Но он может заметить, что деньги пропали, вот в чем штука. Наверняка это первое, что он проверяет, вернувшись домой, — целы ли деньги, и если не окажется, сразу смекнет, что не сунул их куда-то в другое место, что они не могли уйти из его квартиры сами по себе, своим ходом.
Я подумал, что пару банкнот прихватить все же не мешало бы. Совсем немного, вряд ли они хватятся этих денег, но как знать?.. Да и вообще, как знать, что в данном случае много, а что мало? Когда имеешь дело с наличными, такого понятия вообще как бы не существует, но можно нарваться на неприятности. Пусть себе лежат, где лежат.
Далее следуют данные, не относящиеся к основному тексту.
Lemma legacy_connection_events_witness :
  received "s1"
    (connect "10.0.0.7" "s2"
       {| address_list := {[ "10.0.0.7" := [Some "s1"] ]};
          sockets := ["s1"] |}).2
  = [EvCount (Legacy.users
                (Legacy.connection_track "10.0.0.7" "s2"
                   {[ "10.0.0.7" := [Some "s1"] ]}))].
Proof.
  refine (proj1 (proj1 (legacy_connection_events "10.0.0.7" "s2"
                          {| address_list := {[ "10.0.0.7" := [Some "s1"] ]};
                             sockets := ["s1"] |} _) _) "s1" _).
  - apply (bool_decide_unpack _). vm_compute. exact I.
  - apply (bool_decide_unpack _). vm_compute. exact I.
  - left. apply list_elem_of_here.
Defined.

End LegacyEvents.

(** ** The example middleware *)

Section MiddlewareFacts.
Import Middleware.
Implicit Types (API_KEY apiKey user : option string) (roles : list string).

Lemma authMiddleware_key API_KEY (key : string) (u : option User) :
  key ≠ EmptyString →
  authMiddleware API_KEY (Some key) u
  = if bool_decide (Some key = API_KEY) || bool_decide (key = "demo-key-12345")
    then Next (Some demo_admin)
    else Reply 403 "Invalid API key".
Proof. intros Hk. unfold authMiddleware. by destruct key. Qed.

(** X13. The API-key check lets a request through exactly when the
    [x-api-key] header is a non-empty string equal to the configured
    [API_KEY] or to the built-in ["demo-key-12345"], and then sets
    [req.user] to the admin user whatever it was; so the demo key passes
    under every configuration.  A missing or empty header is answered 401,
    every other key 403. *)
Theorem api_key_check (API_KEY apiKey : option string) (u : option User) :
  authMiddleware API_KEY (Some "demo-key-12345") u = Next (Some demo_admin)
  ∧ (∀ u', authMiddleware API_KEY apiKey u = Next u' ↔
           u' = Some demo_admin
           ∧ ∃ key, apiKey = Some key ∧ key ≠ EmptyString
                    ∧ (API_KEY = Some key ∨ key = "demo-key-12345"))
  ∧ ((apiKey = None ∨ apiKey = Some EmptyString) ↔
     ∃ e, authMiddleware API_KEY apiKey u = Reply 401 e)
  ∧ (∀ e, authMiddleware API_KEY apiKey u = Reply 403 e ↔
          e = "Invalid API key"
          ∧ ∃ key, apiKey = Some key ∧ key ≠ EmptyString
                   ∧ API_KEY ≠ Some key ∧ key ≠ "demo-key-12345").
Proof.
  split.
  { rewrite authMiddleware_key by done.
    rewrite (bool_decide_eq_true_2 ("demo-key-12345" = "demo-key-12345"))
      by done. by rewrite orb_true_r. }
  destruct apiKey as [key|].
  2: { split; [|split].
       - intros u'. split; [done|]. by intros (_ & key & [=] & _).
       - split; [eauto|]. by left.
       - intros e. split; [done|]. by intros (_ & key & [=] & _). }
  destruct (decide (key = EmptyString)) as [->|Hk].
  { split; [|split].
    - intros u'. split; [done|]. by intros (_ & key & [= <-] & ? & _).
    - split; [eauto|]. by right.
    - intros e. split; [done|]. by intros (_ & key & [= <-] & ? & _). }
  rewrite authMiddleware_key by done.
  destruct (decide (Some key = API_KEY)) as [Heq|Hne1];
    [rewrite (bool_decide_eq_true_2 _ Heq)
    |rewrite (bool_decide_eq_false_2 _ Hne1)]; simpl.
  - split; [|split].
    + intros u'. split; [intros [= <-]|by intros [-> _]].
      split; [done|]. exists key. eauto.
    + split; [intros [[=]|[= ->]]; done|]. by intros [e [=]].
    + intros e. split; [done|]. intros (_ & k & [= <-] & _ & Hn & _).
      by destruct Hn.
  - destruct (decide (key = "demo-key-12345")) as [Hd|Hnd];
      [rewrite (bool_decide_eq_true_2 _ Hd)
      |rewrite (bool_decide_eq_false_2 _ Hnd)].
    + split; [|split].
      * intros u'. split; [intros [= <-]|by intros [-> _]].
        split; [done|]. exists key. eauto.
      * split; [intros [[=]|[= ->]]; done|]. by intros [e [=]].
      * intros e. split; [done|]. by intros (_ & k & [= <-] & _ & _ & ?).
    + split; [|split].
      * intros u'. split; [done|].
        intros (_ & k & [= <-] & _ & [Hc|Hc]); [by destruct Hne1|done].
      * split; [intros [[=]|[= ->]]; done|]. by intros [e [=]].
      * intros e. split; [intros [= <-]|by intros [-> _]].
        split; [done|]. exists key. repeat split; done.
Qed.

Lemma api_key_check_witness :
  authMiddleware (Some "s3cret") (Some "s3cret") None = Next (Some demo_admin).
Proof.
  apply (proj1 (proj2 (api_key_check (Some "s3cret") (Some "s3cret") None))).
  split; [reflexivity|]. exists "s3cret".
  split; [reflexivity|]. split; [intros E; discriminate E|].
  left. reflexivity.
Defined.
И я оставил эту золотоносную жилу в покое.
В спальне у него, помимо всего прочего, находился книжный шкаф. Нет, ничего похожего на библиотеку Ондердонка тут не наблюдалось. Какие-то справочники, набор филателистических каталогов, несколько книг по оружию, а также целая куча репринтных изданий романов Зена Грея. В общем, полная ерунда, самый подходящий товар для столика с дешевыми книжками в «Барнегат букс» — по сорок центов за штуку, по три на доллар.
В кабинете, в узком застекленном шкафу, хранились два дробовика и охотничья винтовка, резные ложа — настоящие произведения искусства, стволы грозно отливают металлическим блеском. Наверняка предназначены для отстрела диких индеек, но из таких можно запросто прихлопнуть и взломщика, и мне было неприятно на них смотреть.
Над письменным столом красовалась гравюра в старинной рамке с изображением дикой американской индейки. То же создание, но только уже настоящее, в виде чучела на подставке и с тоскливо устремленным вдаль взглядом стеклянных глазок, венчало собой шкаф. Видимо, подстрелил его наш общий друг, Дж. Ч. Сперва, наверное, приманил с помощью этих странных на вид деревянных приманок в виде тех же индеек, тоже выставленных здесь, а потом спустил курок, и вот теперь птица обрела бессмертие в руках умелого таксидермиста. Ах, да ладно! Имеет ли право человек, забравшийся в чужую квартиру, бросить в ее хозяина камень? Или возвести клевету, или сотворить еще что-либо в том же роде?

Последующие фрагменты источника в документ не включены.